Problem details
When you print the records, keep every line identical to the original.

***

(* ===== verification/BvRewriterDiv.v ===== *)
(** bv_rewriter, third part: division, remainder and modulus. [hi_div0] is the
    argument of the [_core] functions; the other two entries pass [m_hi_div0]
    and [true]. *)
From S2P Require Import Prelude Text Ast AstSem BoolRewriter BvPlugin PolyRewriter BvRewriterLeq.

(** [is_minus_one_core]. *)
Definition is_minus_one_core (arg : expr) : bool := numeral_is (fun r n => r =? all_ones n) arg.

Definition is_x_minus_one (arg : expr) : option expr :=
  match match_binary OP_BADD arg with
  | Some (a, b) => if is_minus_one_core a then Some b else if is_minus_one_core b then Some a else None
  | None => None
  end.

(** The operator once the divisor is known not to be a numeral: with the
    hardware interpretation of zero, or a case distinction on it. *)
Definition div_general (hi_div0 : bool) (k0 k_i : bv_op_kind) (arg1 arg2 : expr) : br_status :=
  if hi_div0 then BR_DONE (bv_app k_i [] [arg1; arg2])
  else BR_REWRITE2 (m_mk_ite (m_mk_eq arg2 (mk_numeral 0 (get_bv_size arg2)))
                      (bv_app k0 [] [arg1]) (bv_app k_i [] [arg1; arg2])).

Definition mk_bv_sdiv_core (hi_div0 : bool) (arg1 arg2 : expr) : br_status :=
  match is_numeral arg2 with
  | None => div_general hi_div0 OP_BSDIV0 OP_BSDIV_I arg1 arg2
  | Some (r2, bv_size) =>
      let r2 := norm r2 bv_size true in
      if r2 =? 0 then
        if negb hi_div0 then BR_REWRITE1 (bv_app OP_BSDIV0 [] [arg1])
        else BR_REWRITE2 (m_mk_ite (bv_app OP_SLT [] [arg1; mk_numeral 0 bv_size])
                            (mk_numeral 1 bv_size) (mk_numeral (all_ones bv_size) bv_size))
      else if r2 =? 1 then BR_DONE arg1
      else match is_numeral arg1 with
      | Some (r1, bv_size) => BR_DONE (mk_numeral (Z.quot (norm r1 bv_size true) r2) bv_size)
      | None => BR_DONE (bv_app OP_BSDIV_I [] [arg1; arg2])
      end
  end.

Definition mk_bv_udiv_core (hi_div0 : bool) (arg1 arg2 : expr) : br_status :=
  match is_numeral arg2 with
  | None => div_general hi_div0 OP_BUDIV0 OP_BUDIV_I arg1 arg2
  | Some (r2, bv_size) =>
      let r2 := norm r2 bv_size false in
      if r2 =? 0 then
        if negb hi_div0 then BR_REWRITE1 (bv_app OP_BUDIV0 [] [arg1])
        else BR_DONE (mk_numeral (all_ones bv_size) bv_size)
      else if r2 =? 1 then BR_DONE arg1
      else match is_numeral arg1 with
      | Some (r1, bv_size) => BR_DONE (mk_numeral (Z.quot (norm r1 bv_size false) r2) bv_size)
      | None =>
          match is_power_of_two r2 with
          | Some shift => BR_REWRITE1 (bv_app OP_BLSHR [] [arg1; mk_numeral (Z.of_nat shift) bv_size])
          | None => BR_DONE (bv_app OP_BUDIV_I [] [arg1; arg2])
          end
      end
  end.

Definition mk_bv_srem_core (hi_div0 : bool) (arg1 arg2 : expr) : br_status :=
  match is_numeral arg2 with
  | None => div_general hi_div0 OP_BSREM0 OP_BSREM_I arg1 arg2
  | Some (r2, bv_size) =>
      let r2 := norm r2 bv_size true in
      if r2 =? 0 then
        if negb hi_div0 then BR_REWRITE1 (bv_app OP_BSREM0 [] [arg1]) else BR_DONE arg1
      else if r2 =? 1 then BR_DONE (mk_numeral 0 bv_size)
      else match is_numeral arg1 with
      | Some (r1, bv_size) => BR_DONE (mk_numeral (Z.rem (norm r1 bv_size true) r2) bv_size)
      | None => BR_DONE (bv_app OP_BSREM_I [] [arg1; arg2])
      end
  end.

(** The rules of [urem] for a divisor that is not a numeral. *)
Definition urem_special (hi_div0 : bool) (arg1 arg2 : expr) : br_status :=
  let is_zero1 := numeral_is (fun r1 _ => r1 =? 0) arg1 in
  let minus_one := match is_x_minus_one arg1 with Some x => bool_decide (x = arg2) | None => false end in
  if negb hi_div0 then
    if is_zero1 then BR_REWRITE2 (m_mk_ite (m_mk_eq arg2 arg1) (bv_app OP_BUREM0 [] [arg1]) arg1)
    else if minus_one then
      let bv_size := get_bv_size arg1 in
      BR_REWRITE2 (m_mk_ite (m_mk_eq arg2 (mk_numeral 0 bv_size))
                     (bv_app OP_BUREM0 [] [mk_numeral (all_ones bv_size) bv_size]) arg1)
    else BR_FAILED
  else if is_zero1 then BR_DONE arg1
  else if minus_one then BR_DONE arg1
  else BR_FAILED.

Definition mk_bv_urem_core (hi_div0 : bool) (arg1 arg2 : expr) : br_status :=
  match is_numeral arg2 with
  | None => br_else (urem_special hi_div0 arg1 arg2) (div_general hi_div0 OP_BUREM0 OP_BUREM_I arg1 arg2)
  | Some (r2, bv_size) =>
      let r2 := norm r2 bv_size false in
      if r2 =? 0 then
        if negb hi_div0 then BR_REWRITE1 (bv_app OP_BUREM0 [] [arg1]) else BR_DONE arg1
      else if r2 =? 1 then BR_DONE (mk_numeral 0 bv_size)
      else match is_numeral arg1 with
      | Some (r1, _) => BR_DONE (mk_numeral (Z.rem (norm r1 bv_size false) r2) bv_size)
      | None =>
          match is_power_of_two r2 with
          | Some shift =>
              BR_REWRITE2 (mk_bv_concat [mk_numeral 0 (bv_size - shift); mk_bv_extract (shift - 1) 0 arg1])
          | None => BR_DONE (bv_app OP_BUREM_I [] [arg1; arg2])
          end
      end
  end.

(** The modulus of two numerals, given as signed numbers, the second not zero. *)
Definition smod_numerals (r1 r2 : Z) (bv_size : nat) : Z :=
  let abs_r1 := norm (Z.abs r1) bv_size false in
  let abs_r2 := norm (Z.abs r2) bv_size false in
  let u := norm (Z.rem abs_r1 abs_r2) bv_size false in
  if u =? 0 then u
  else if (0 <? r1) && (0 <? r2) then u
  else if (r1 <? 0) && (0 <? r2) then norm (- u + r2) bv_size false
  else if (0 <? r1) && (r2 <? 0) then norm (u + r2) bv_size false
  else norm (- u) bv_size false.

Definition mk_bv_smod_core (hi_div0 : bool) (arg1 arg2 : expr) : br_status :=
  let r1 := '(r1, bv_size) ← is_numeral arg1; Some (norm r1 bv_size true) in
  if match r1 with Some r1 => r1 =? 0 | None => false end
  then BR_REWRITE1 (bv_app OP_BUREM [] [arg1; arg2])
  else match is_numeral arg2 with
  | None => div_general hi_div0 OP_BSMOD0 OP_BSMOD_I arg1 arg2
  | Some (r2, bv_size) =>
      let r2 := norm r2 bv_size true in
      if r2 =? 0 then BR_DONE (if negb hi_div0 then bv_app OP_BSMOD0 [] [arg1] else arg1)
      else match r1 with
      | Some r1 => BR_DONE (mk_numeral (smod_numerals r1 r2 bv_size) bv_size)
      | None =>
          if r2 =? 1 then BR_REWRITE2 (mk_numeral 0 bv_size)
          else div_general hi_div0 OP_BSMOD0 OP_BSMOD_I arg1 arg2
      end
  end.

***

Output
(* ===== verification/BvRewriterDiv.v ===== *)
(** bv_rewriter, third part: division, remainder and modulus. [hi_div0] is the
    argument of the [_core] functions; the other two entries pass [m_hi_div0]
    and [true]. *)
From S2P Require Import Prelude Text Ast AstSem BoolRewriter BvPlugin PolyRewriter BvRewriterLeq.

(** [is_minus_one_core]. *)
Definition is_minus_one_core (arg : expr) : bool := numeral_is (fun r n => r =? all_ones n) arg.

Definition is_x_minus_one (arg : expr) : option expr :=
  match match_binary OP_BADD arg with
  | Some (a, b) => if is_minus_one_core a then Some b else if is_minus_one_core b then Some a else None
  | None => None
  end.

(** The operator once the divisor is known not to be a numeral: with the
    hardware interpretation of zero, or a case distinction on it. *)
Definition div_general (hi_div0 : bool) (k0 k_i : bv_op_kind) (arg1 arg2 : expr) : br_status :=
  if hi_div0 then BR_DONE (bv_app k_i [] [arg1; arg2])
  else BR_REWRITE2 (m_mk_ite (m_mk_eq arg2 (mk_numeral 0 (get_bv_size arg2)))
                      (bv_app k0 [] [arg1]) (bv_app k_i [] [arg1; arg2])).

Definition mk_bv_sdiv_core (hi_div0 : bool) (arg1 arg2 : expr) : br_status :=
  match is_numeral arg2 with
  | None => div_general hi_div0 OP_BSDIV0 OP_BSDIV_I arg1 arg2
  | Some (r2, bv_size) =>
      let r2 := norm r2 bv_size true in
      if r2 =? 0 then
        if negb hi_div0 then BR_REWRITE1 (bv_app OP_BSDIV0 [] [arg1])
        else BR_REWRITE2 (m_mk_ite (bv_app OP_SLT [] [arg1; mk_numeral 0 bv_size])
                            (mk_numeral 1 bv_size) (mk_numeral (all_ones bv_size) bv_size))
      else if r2 =? 1 then BR_DONE arg1
      else match is_numeral arg1 with
      | Some (r1, bv_size) => BR_DONE (mk_numeral (Z.quot (norm r1 bv_size true) r2) bv_size)
      | None => BR_DONE (bv_app OP_BSDIV_I [] [arg1; arg2])
      end
  end.

Definition mk_bv_udiv_core (hi_div0 : bool) (arg1 arg2 : expr) : br_status :=
  match is_numeral arg2 with
  | None => div_general hi_div0 OP_BUDIV0 OP_BUDIV_I arg1 arg2
  | Some (r2, bv_size) =>
      let r2 := norm r2 bv_size false in
      if r2 =? 0 then
        if negb hi_div0 then BR_REWRITE1 (bv_app OP_BUDIV0 [] [arg1])
        else BR_DONE (mk_numeral (all_ones bv_size) bv_size)
      else if r2 =? 1 then BR_DONE arg1
      else match is_numeral arg1 with
      | Some (r1, bv_size) => BR_DONE (mk_numeral (Z.quot (norm r1 bv_size false) r2) bv_size)
      | None =>
          match is_power_of_two r2 with
          | Some shift => BR_REWRITE1 (bv_app OP_BLSHR [] [arg1; mk_numeral (Z.of_nat shift) bv_size])
          | None => BR_DONE (bv_app OP_BUDIV_I [] [arg1; arg2])
          end
      end
  end.

Definition mk_bv_srem_core (hi_div0 : bool) (arg1 arg2 : expr) : br_status :=
  match is_numeral arg2 with
  | None => div_general hi_div0 OP_BSREM0 OP_BSREM_I arg1 arg2
  | Some (r2, bv_size) =>
      let r2 := norm r2 bv_size true in
      if r2 =? 0 then
        if negb hi_div0 then BR_REWRITE1 (bv_app OP_BSREM0 [] [arg1]) else BR_DONE arg1
      else if r2 =? 1 then BR_DONE (mk_numeral 0 bv_size)
      else match is_numeral arg1 with
      | Some (r1, bv_size) => BR_DONE (mk_numeral (Z.rem (norm r1 bv_size true) r2) bv_size)
      | None => BR_DONE (bv_app OP_BSREM_I [] [arg1; arg2])
      end
  end.

(** The rules of [urem] for a divisor that is not a numeral. *)
Definition urem_special (hi_div0 : bool) (arg1 arg2 : expr) : br_status :=
  let is_zero1 := numeral_is (fun r1 _ => r1 =? 0) arg1 in
  let minus_one := match is_x_minus_one arg1 with Some x => bool_decide (x = arg2) | None => false end in
  if negb hi_div0 then
    if is_zero1 then BR_REWRITE2 (m_mk_ite (m_mk_eq arg2 arg1) (bv_app OP_BUREM0 [] [arg1]) arg1)
    else if minus_one then
      let bv_size := get_bv_size arg1 in
      BR_REWRITE2 (m_mk_ite (m_mk_eq arg2 (mk_numeral 0 bv_size))
                     (bv_app OP_BUREM0 [] [mk_numeral (all_ones bv_size) bv_size]) arg1)
    else BR_FAILED
  else if is_zero1 then BR_DONE arg1
  else if minus_one then BR_DONE arg1
  else BR_FAILED.

Definition mk_bv_urem_core (hi_div0 : bool) (arg1 arg2 : expr) : br_status :=
  match is_numeral arg2 with
  | None => br_else (urem_special hi_div0 arg1 arg2) (div_general hi_div0 OP_BUREM0 OP_BUREM_I arg1 arg2)
  | Some (r2, bv_size) =>
      let r2 := norm r2 bv_size false in
      if r2 =? 0 then
        if negb hi_div0 then BR_REWRITE1 (bv_app OP_BUREM0 [] [arg1]) else BR_DONE arg1
      else if r2 =? 1 then BR_DONE (mk_numeral 0 bv_size)
      else match is_numeral arg1 with
      | Some (r1, _) => BR_DONE (mk_numeral (Z.rem (norm r1 bv_size false) r2) bv_size)
      | None =>
          match is_power_of_two r2 with
          | Some shift =>
              BR_REWRITE2 (mk_bv_concat [mk_numeral 0 (bv_size - shift); mk_bv_extract (shift - 1) 0 arg1])
          | None => BR_DONE (bv_app OP_BUREM_I [] [arg1; arg2])
          end
      end
  end.

(** The modulus of two numerals, given as signed numbers, the second not zero. *)
Definition smod_numerals (r1 r2 : Z) (bv_size : nat) : Z :=
  let abs_r1 := norm (Z.abs r1) bv_size false in
  let abs_r2 := norm (Z.abs r2) bv_size false in
  let u := norm (Z.rem abs_r1 abs_r2) bv_size false in
  if u =? 0 then u
  else if (0 <? r1) && (0 <? r2) then u
  else if (r1 <? 0) && (0 <? r2) then norm (- u + r2) bv_size false
  else if (0 <? r1) && (r2 <? 0) then norm (u + r2) bv_size false
  else norm (- u) bv_size false.

Definition mk_bv_smod_core (hi_div0 : bool) (arg1 arg2 : expr) : br_status :=
  let r1 := '(r1, bv_size) ← is_numeral arg1; Some (norm r1 bv_size true) in
  if match r1 with Some r1 => r1 =? 0 | None => false end
  then BR_REWRITE1 (bv_app OP_BUREM [] [arg1; arg2])
  else match is_numeral arg2 with
  | None => div_general hi_div0 OP_BSMOD0 OP_BSMOD_I arg1 arg2
  | Some (r2, bv_size) =>
      let r2 := norm r2 bv_size true in
      if r2 =? 0 then BR_DONE (if negb hi_div0 then bv_app OP_BSMOD0 [] [arg1] else arg1)
      else match r1 with
      | Some r1 => BR_DONE (mk_numeral (smod_numerals r1 r2 bv_size) bv_size)
      | None =>
          if r2 =? 1 then BR_REWRITE2 (mk_numeral 0 bv_size)
          else div_general hi_div0 OP_BSMOD0 OP_BSMOD_I arg1 arg2
      end
  end.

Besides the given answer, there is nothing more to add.